» **What is needed**
Begin at the first line below and copy each line exactly, ending with the line where "candidate fencing authority" appears.

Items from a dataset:
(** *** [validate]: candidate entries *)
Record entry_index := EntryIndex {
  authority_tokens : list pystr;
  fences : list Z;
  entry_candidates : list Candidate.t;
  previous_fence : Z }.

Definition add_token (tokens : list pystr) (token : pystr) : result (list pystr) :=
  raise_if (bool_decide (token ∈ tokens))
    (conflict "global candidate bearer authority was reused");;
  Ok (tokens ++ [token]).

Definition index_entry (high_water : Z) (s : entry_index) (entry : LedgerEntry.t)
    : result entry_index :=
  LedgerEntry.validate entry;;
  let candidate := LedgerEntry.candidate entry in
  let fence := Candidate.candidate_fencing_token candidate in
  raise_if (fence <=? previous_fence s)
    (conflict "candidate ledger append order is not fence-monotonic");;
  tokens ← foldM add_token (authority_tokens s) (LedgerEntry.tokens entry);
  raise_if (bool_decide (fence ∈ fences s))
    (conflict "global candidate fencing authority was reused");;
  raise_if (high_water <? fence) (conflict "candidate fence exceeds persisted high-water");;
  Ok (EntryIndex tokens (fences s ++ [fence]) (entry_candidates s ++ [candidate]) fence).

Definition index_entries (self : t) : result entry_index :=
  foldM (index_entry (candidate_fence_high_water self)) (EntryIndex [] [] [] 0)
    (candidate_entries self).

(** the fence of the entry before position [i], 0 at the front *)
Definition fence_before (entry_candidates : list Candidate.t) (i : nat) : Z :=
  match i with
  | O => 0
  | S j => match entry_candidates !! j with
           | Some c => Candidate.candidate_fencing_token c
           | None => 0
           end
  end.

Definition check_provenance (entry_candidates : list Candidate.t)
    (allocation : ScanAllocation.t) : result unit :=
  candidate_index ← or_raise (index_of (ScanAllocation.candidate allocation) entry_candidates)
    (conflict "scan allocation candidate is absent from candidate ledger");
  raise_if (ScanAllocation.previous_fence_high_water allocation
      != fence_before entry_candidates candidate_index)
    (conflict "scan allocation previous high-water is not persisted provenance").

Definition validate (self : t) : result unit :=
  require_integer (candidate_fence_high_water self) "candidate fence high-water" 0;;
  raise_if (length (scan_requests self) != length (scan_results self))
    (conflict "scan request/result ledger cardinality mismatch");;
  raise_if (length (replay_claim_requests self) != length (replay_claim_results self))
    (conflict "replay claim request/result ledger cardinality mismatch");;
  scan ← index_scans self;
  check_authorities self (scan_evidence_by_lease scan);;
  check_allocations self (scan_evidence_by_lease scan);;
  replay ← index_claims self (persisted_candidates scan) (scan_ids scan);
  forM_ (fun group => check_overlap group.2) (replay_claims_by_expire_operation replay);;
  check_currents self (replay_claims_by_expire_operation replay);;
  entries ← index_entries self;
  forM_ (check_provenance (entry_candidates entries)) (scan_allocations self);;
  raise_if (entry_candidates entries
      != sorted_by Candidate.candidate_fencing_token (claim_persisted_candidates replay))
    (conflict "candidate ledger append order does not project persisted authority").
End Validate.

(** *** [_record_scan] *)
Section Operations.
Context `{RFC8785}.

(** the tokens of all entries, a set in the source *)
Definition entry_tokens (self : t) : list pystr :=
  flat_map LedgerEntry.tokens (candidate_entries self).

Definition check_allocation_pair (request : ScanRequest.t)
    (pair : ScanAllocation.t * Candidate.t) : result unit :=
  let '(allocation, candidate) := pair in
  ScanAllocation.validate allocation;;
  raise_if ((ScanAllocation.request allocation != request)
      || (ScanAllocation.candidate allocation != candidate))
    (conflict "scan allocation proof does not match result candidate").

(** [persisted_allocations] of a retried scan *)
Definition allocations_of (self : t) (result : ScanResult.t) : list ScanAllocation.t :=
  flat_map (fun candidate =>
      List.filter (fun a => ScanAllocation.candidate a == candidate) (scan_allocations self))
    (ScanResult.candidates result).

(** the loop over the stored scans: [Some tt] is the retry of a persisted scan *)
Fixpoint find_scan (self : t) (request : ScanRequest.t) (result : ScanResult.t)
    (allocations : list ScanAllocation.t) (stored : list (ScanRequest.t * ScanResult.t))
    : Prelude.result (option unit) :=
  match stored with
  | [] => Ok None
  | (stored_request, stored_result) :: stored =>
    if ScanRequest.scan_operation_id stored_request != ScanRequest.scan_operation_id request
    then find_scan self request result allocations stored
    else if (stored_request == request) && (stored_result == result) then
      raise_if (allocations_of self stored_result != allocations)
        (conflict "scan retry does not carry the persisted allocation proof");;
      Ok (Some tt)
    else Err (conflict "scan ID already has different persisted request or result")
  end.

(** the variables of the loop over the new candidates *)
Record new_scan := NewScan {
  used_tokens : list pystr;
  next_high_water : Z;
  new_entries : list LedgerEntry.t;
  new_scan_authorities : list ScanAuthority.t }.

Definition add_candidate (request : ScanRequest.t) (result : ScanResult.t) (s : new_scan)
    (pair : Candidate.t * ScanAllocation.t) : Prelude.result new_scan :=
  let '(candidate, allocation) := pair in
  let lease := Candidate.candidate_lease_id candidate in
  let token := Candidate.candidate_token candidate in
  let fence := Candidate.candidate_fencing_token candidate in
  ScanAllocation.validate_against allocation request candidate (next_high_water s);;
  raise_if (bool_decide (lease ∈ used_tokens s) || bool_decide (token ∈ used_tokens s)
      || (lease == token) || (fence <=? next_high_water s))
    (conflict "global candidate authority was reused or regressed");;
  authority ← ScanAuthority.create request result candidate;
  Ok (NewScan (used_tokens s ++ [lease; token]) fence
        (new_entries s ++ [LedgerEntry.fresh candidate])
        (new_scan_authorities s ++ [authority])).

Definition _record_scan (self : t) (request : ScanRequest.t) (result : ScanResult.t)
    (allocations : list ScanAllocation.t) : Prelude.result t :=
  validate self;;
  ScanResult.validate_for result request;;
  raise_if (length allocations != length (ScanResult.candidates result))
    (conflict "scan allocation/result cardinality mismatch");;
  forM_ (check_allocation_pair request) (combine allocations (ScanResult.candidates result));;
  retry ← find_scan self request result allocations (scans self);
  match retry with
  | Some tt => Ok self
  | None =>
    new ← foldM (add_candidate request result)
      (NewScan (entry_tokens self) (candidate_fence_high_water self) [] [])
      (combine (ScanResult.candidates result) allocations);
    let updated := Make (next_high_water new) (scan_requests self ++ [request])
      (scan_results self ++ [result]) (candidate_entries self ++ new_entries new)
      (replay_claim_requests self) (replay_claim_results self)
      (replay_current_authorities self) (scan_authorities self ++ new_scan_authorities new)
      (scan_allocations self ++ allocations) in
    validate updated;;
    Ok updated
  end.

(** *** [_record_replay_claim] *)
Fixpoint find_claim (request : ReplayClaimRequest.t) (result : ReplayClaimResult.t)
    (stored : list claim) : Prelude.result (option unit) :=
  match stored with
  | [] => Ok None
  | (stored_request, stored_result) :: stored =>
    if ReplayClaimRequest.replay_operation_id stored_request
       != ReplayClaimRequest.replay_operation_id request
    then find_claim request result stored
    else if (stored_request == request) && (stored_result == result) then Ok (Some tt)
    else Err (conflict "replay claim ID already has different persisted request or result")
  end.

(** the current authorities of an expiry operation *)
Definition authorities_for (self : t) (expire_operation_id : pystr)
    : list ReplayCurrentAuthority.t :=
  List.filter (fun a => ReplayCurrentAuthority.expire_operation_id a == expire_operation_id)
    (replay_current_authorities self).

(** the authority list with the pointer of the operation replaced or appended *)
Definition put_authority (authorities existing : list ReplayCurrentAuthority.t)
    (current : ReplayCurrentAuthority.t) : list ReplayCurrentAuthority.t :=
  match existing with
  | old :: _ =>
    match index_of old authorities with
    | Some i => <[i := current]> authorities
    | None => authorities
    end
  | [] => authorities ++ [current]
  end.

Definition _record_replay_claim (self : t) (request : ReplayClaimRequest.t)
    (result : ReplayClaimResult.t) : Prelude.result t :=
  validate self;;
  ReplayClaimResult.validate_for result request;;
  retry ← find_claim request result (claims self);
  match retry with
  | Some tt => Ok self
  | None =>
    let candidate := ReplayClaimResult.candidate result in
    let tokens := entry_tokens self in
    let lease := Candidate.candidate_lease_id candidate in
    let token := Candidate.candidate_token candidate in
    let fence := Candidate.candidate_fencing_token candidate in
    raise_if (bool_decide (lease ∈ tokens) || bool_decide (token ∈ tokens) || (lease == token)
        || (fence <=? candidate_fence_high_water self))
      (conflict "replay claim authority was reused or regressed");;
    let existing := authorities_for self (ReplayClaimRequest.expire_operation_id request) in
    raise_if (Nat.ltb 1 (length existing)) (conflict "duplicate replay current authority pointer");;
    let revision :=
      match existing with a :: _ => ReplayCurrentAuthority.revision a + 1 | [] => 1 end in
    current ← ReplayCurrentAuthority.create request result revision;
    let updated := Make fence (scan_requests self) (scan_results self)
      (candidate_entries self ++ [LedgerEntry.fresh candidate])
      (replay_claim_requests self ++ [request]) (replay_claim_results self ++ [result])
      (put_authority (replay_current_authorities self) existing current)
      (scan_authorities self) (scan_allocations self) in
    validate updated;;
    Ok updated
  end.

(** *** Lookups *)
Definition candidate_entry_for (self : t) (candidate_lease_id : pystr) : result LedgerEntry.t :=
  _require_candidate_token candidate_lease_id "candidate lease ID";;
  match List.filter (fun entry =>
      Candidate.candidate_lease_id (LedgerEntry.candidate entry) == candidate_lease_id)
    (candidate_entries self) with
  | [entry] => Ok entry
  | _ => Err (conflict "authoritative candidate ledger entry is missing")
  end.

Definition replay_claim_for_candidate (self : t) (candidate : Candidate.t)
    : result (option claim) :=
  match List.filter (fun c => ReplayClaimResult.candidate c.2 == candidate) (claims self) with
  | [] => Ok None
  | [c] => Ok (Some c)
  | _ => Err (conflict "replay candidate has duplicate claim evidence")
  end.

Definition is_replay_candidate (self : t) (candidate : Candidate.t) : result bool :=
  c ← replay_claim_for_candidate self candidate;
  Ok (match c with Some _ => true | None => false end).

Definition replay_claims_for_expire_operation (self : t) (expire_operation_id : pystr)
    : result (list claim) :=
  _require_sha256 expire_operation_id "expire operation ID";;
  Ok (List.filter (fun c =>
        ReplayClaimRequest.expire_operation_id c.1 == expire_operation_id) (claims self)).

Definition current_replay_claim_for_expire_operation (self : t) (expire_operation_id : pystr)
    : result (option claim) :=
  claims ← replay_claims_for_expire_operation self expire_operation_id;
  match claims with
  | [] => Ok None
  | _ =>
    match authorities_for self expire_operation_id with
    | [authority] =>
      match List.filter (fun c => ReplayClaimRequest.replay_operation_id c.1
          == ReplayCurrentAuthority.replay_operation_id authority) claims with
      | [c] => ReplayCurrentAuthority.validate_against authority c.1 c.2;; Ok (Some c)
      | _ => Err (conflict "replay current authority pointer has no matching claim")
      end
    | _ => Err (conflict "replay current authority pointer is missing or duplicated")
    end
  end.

» **Result of this task**
(** *** [validate]: candidate entries *)
Record entry_index := EntryIndex {
  authority_tokens : list pystr;
  fences : list Z;
  entry_candidates : list Candidate.t;
  previous_fence : Z }.

Definition add_token (tokens : list pystr) (token : pystr) : result (list pystr) :=
  raise_if (bool_decide (token ∈ tokens))
    (conflict "global candidate bearer authority was reused");;
  Ok (tokens ++ [token]).

Definition index_entry (high_water : Z) (s : entry_index) (entry : LedgerEntry.t)
    : result entry_index :=
  LedgerEntry.validate entry;;
  let candidate := LedgerEntry.candidate entry in
  let fence := Candidate.candidate_fencing_token candidate in
  raise_if (fence <=? previous_fence s)
    (conflict "candidate ledger append order is not fence-monotonic");;
  tokens ← foldM add_token (authority_tokens s) (LedgerEntry.tokens entry);
  raise_if (bool_decide (fence ∈ fences s))
    (conflict "global candidate fencing authority was reused");;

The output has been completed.